En raison de sa nature avasculaire, le disque intervertébral repose uniquement sur le mécanisme de diffusion pour son apport en nutriments. En conséquence, les cellules du NP sont physiologiquement exposées à des faibles taux d’oxygène et de glucose et à un faible pH. Cependant, à mesure que la dégénérescence progresse, certains de ces facteurs environnementaux s'aggravent. Cet environnement difficile peut alors expliquer la perte de fonction des cellules du NP ainsi que les résultats sous-optimaux obtenus avec les CSM. Des études récentes ont ainsi examiné les effets de l’hypoxie et de la carence en glucose sur les cellules du NP et les CSM. Elles ont montré que le glucose, plutôt que l'oxygène, était essentiel à la survie des cellules. Par conséquent, améliorer l’apport de glucose dans un disque dégénéré pourrait favoriser la réparation du NP par les cellules résidentes ainsi que par les CSM exogènes.
Le projet SLiGRIv propose donc d’améliorer la survie et la fonctionnalité des cellules du NP et des CSM dans l’environnement d’un disque intervertébral dégénéré par un apport exogène de glucose à partir de biomatériaux injectables.
La première étape du projet (WP1) testera deux stratégies pour augmenter la concentration locale en glucose : (i) par dégradation enzymatique d'un polymère de glucose et (ii) par diffusion de glucose à partir d'hydrogels à viscosité accrue.
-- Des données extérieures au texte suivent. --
(** [(START|END)\s+(\d+)]. *)
Definition match_bound (s : string) : option (bool * string) :=
  let value rest :=
    match spaces rest with
    | Some s => let '(d, _) := take_digits s in if str_true d then Some d else None
    | None => None
    end in
  match after "START" s with
  | Some rest => pair true <$> value rest
  | None => match after "END" s with Some rest => pair false <$> value rest | None => None end
  end.

(** [_RESERVED_(?:(\d+)_)?(START|END)\s+(\d+)]: the name of the range, which
    bound it is, and the value. *)
Definition match_reserved_tail (s : string) : option (option string * bool * string) :=
  match after "_RESERVED_" s with
  | None => None
  | Some s =>
      let '(d, rest) := take_digits s in
      if str_true d then
        match after "_" rest with
        | Some rest => (fun '(b, v) => (Some d, b, v)) <$> match_bound rest
        | None => None
        end
      else (fun '(b, v) => (None, b, v)) <$> match_bound s
  end.

(** [(.+)] is greedy: the last place where the tail matches, after at least one
    character. *)
Fixpoint match_partition (s : string) : option (string * option string * bool * string) :=
  match s with
  | "" => None
  | String c s' =>
      match match_partition s' with
      | Some (p, n, b, v) => Some (String c p, n, b, v)
      | None => (fun '(n, b, v) => (String c "", n, b, v)) <$> match_reserved_tail s'
      end
  end.

Definition match_reserved_range (line : string) : option (string * option string * bool * string) :=
  match after "#define AID_" line with Some s => match_partition s | None => None end.

(** [_SKIP_AIDS]. *)
Definition skip_aid (identifier : string) : bool :=
  match after "AID_UNUSED" identifier with Some (String c _) => is_digit c | _ => false end
  || starts_with "AID_APP" identifier || starts_with "AID_USER" identifier.

(** * CapabilityHeaderParser *)

Abbreviation caps_t := (list (string * Z)).

Definition parse_cap_line (caps : caps_t) (line : string) : result caps_t :=
  match match_cap_define line with
  | None => Ok caps
  | Some (cap, value) =>
      if bool_decide (cap ∈ ["CAP_LAST_CAP"; "CAP_TO_INDEX(x)"; "CAP_TO_MASK(x)"]) then Ok caps
      else let! n := or_exit (py_int_base 0 value) in Ok (od_set cap n caps)
  end.

Definition parse_capability_header (lines : list string) : result caps_t := foldM parse_cap_line [] lines.

(** * AIDHeaderParser *)

Abbreviation ranges_t := (list (string * list (Z * Z))).
Abbreviation bounds_t := (list (string * list (string * (option Z * option Z)))).

Record AIDHeader := mkHeader {
  aid_name_to_value : list (string * AID);
  aid_value_to_name : list (string * string);
  h_ranges : ranges_t
}.

(** One reserved bound; a bound that is already defined is an error. *)
Definition put_bound (partition name : string) (start : bool) (value : Z) (b : bounds_t) : result bounds_t :=
  let names := default [] (od_get partition b) in
  let '(lo, hi) := default (None, None) (od_get name names) in
  exit_if (bool_decide (is_Some (if start then lo else hi)))
    (Ok (od_set partition (od_set name (if start then (Some value, hi) else (lo, Some value)) names) b)).

(** [_handle_aid] of the header. *)
Definition handle_header_aid (header identifier value : string) (h : AIDHeader) : result AIDHeader :=
  let! aid := new_AID identifier value header "/system/bin/sh" in
  if od_mem (friendly aid) (aid_name_to_value h) then Raise ValueError
  else if od_mem value (aid_value_to_name h)
          && negb (bool_decide (identifier ∈ ["AID_APP"; "AID_APP_START"; "AID_USER"; "AID_USER_OFFSET"]))
       then Raise ValueError
  else Ok (mkHeader (od_set (friendly aid) aid (aid_name_to_value h))
             (od_set value (friendly aid) (aid_value_to_name h)) (h_ranges h)).

Definition parse_bound_line (line : string) (b : bounds_t) : result bounds_t :=
  match match_reserved_range line with
  | None => Ok b
  | Some (partition, name, start, value) =>
      let partition := str_lower partition in
      let! v := py_int_base 0 value in
      put_bound (if String.eqb partition "oem" then "vendor" else partition) (default "unnamed" name) start v b
  end.

Definition parse_aid_line (header line : string) (h : AIDHeader) : result AIDHeader :=
  if match_aid_define line then
    let chunks := split_ws line in
    let! identifier := py_get chunks 1 in
    let! value := py_get chunks 2 in
    if skip_aid identifier || ends_with "_START" identifier || ends_with "_END" identifier then Ok h
    else or_exit (handle_header_aid header identifier value h)
  else Ok h.

Definition parse_header_line (header : string) (st : bounds_t * AIDHeader) (line : string) : result (bounds_t * AIDHeader) :=
  let! b := parse_bound_line line st.1 in
  let! h := parse_aid_line header line st.2 in
  Ok (b, h).

(** The ranges of one partition, once all the lines are read. *)
Definition close_range (partition : string) (r : ranges_t) (e : string * (option Z * option Z)) : result ranges_t :=
  match e.2 with
  | (Some start, Some stop) =>
      exit_if (stop <? start) (Ok (od_set partition (default [] (od_get partition r) ++ [(start, stop)]) r))
  | _ => Raise (SystemExit 1)
  end.

Definition close_ranges (b : bounds_t) : result ranges_t :=
  foldM (fun r '(partition, names) => foldM (close_range partition) r names) [] b.

Definition is_overlap (a b : Z * Z) : bool := Z.max a.1 b.1 <=? Z.min a.2 b.2.

Fixpoint any_overlap (ranges : list (Z * Z)) : bool :=
  match ranges with [] => false | r :: rest => existsb (is_overlap r) rest || any_overlap rest end.

(** [_process_and_check].  An overlap is a ValueError; an AID inside a range
    would be one, but formatting its text with "%u" raises TypeError. *)
Definition process_and_check (h : AIDHeader) : result unit :=
  if existsb (fun '(_, ranges) => any_overlap ranges) (h_ranges h) then Raise ValueError
  else
    foldM (fun _ '(aid, _) =>
        foldM (fun _ '(_, ranges) =>
            let! v := py_int_base 0 aid in
            if in_any_range v ranges then Raise TypeError else Ok tt) tt (h_ranges h)) tt (aid_value_to_name h).

Definition parse_aid_header (header : string) (lines : list string) : result AIDHeader :=
  let! (b, h) := foldM (parse_header_line header) ([], mkHeader [] [] []) lines in
  let! r := close_ranges b in
  let h := mkHeader (aid_name_to_value h) (aid_value_to_name h) r in
  let! _ := or_exit (process_and_check h) in
  Ok h.

Definition aids_of (h : AIDHeader) : list AID := map snd (aid_name_to_value h).

(** * FSConfigFileParser *)

Record FSConfig := mkFSConfig {
  fc_mode : string;
  fc_user : string;
  fc_group : string;
  fc_caps : string;
  fc_path : string;
  fc_filename : string
}.

(** A section of a file: its name and its options. *)
Abbreviation section := (string * list (string * string))%type.

Record ConfigParser := mkParser {
  files : list FSConfig;
  dirs : list FSConfig;
  aids : list AID;
  seen_paths : list (string * string);
  seen_names : list (string * string);
  seen_values : list (string * string)
}.

(** [_handle_dup_and_add]. *)
Definition handle_dup_and_add (file_name section_name : string) (seen : list (string * string))
  : result (list (string * string)) :=
  exit_if (od_mem section_name seen) (Ok (od_set section_name file_name seen)).

(** The partitions, longest name first; equal lengths keep their order. *)
Definition by_length (partitions : list string) : list string :=
  sort_by (fun a b => str_len b <=? str_len a) partitions.

Definition partition_of (aid : AID) (ranges : ranges_t) : option string :=
  List.find (fun p => starts_with p (friendly aid)) (by_length (od_keys ranges)).

(** [_verify_valid_range]. *)
Definition verify_valid_range (aid : AID) (ranges : ranges_t) : result unit :=
  match partition_of aid ranges with
  | None => Raise (SystemExit 1)
  | Some p =>
      let! v := py_int_base 0 (aid_value aid) in
      exit_if (negb (in_any_range v (default [] (od_get p ranges)))) (Ok tt)
  end.

Section config.
Context (ranges : ranges_t).

(** [_handle_aid] of a config file. *)
Definition handle_config_aid (file_name : string) (sec : section) (c : ConfigParser) : result ConfigParser :=
  let '(name, options) := sec in
  let! names := handle_dup_and_add file_name name (seen_names c) in
  exit_if (negb (valid_aid_name name))
    (let value := default "" (od_get "value" options) in
     exit_if (negb (str_true value))
       (let! aid := or_exit (new_AID name value file_name "/bin/sh") in
        let! _ := verify_valid_range aid ranges in
        let! values := handle_dup_and_add file_name (normalized_value aid) (seen_values c) in
        Ok (mkParser (files c) (dirs c) (aids c ++ [aid]) (seen_paths c) names values))).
Les profils de libération de glucose seront mesurés par biocapteurs et la composition des gels sera adaptée pour assurer une libération prolongée et physiologique du glucose. Les hydrogels seront également testés pour leur injectabilité et pour leurs effets sur les propriétés mécaniques du disque intervertébral. Dans la deuxième étape du projet (WP2), les hydrogels seront testés pour leur capacité à améliorer la survie, le phénotype cellulaire et la production de matrice d’explants de NP humains dégénérés. La troisième étape du projet (WP3) évaluera alors l'intérêt de combiner les hydrogels avec des CSM exogènes pour améliorer la réparation du NP, en utilisant le même système de culture d’explant et les mêmes méthodes d'analyse que dans WP2. Si l'ajout de CSM améliore la réparation du NP, WP3 essayera également d'élucider les mécanismes sous-jacents à cet effet bénéfique (c'est-à-dire via la différenciation des CSM ou via leurs effets paracrins). Enfin, la dernière étape du projet (WP4) fournira la preuve de concept in vivo que l’apport de glucose, avec ou sans CSM exogènes, favorise la réparation du NP dans un modèle animal de dégénérescence discale. La capacité du traitement proposé à restaurer la hauteur discale, l'hydratation et les propriétés mécaniques du disque sera évaluée.
Le projet SLiGRIv fournira une stratégie innovante pour surmonter les obstacles rencontrés par les thérapies régénératrices pour la dégénérescence discale intervertébrale.

Coordinateur du projet

Madame Esther Potier (Laboratoire de Bioingénierie et Biomécanique Ostéo-articulaires)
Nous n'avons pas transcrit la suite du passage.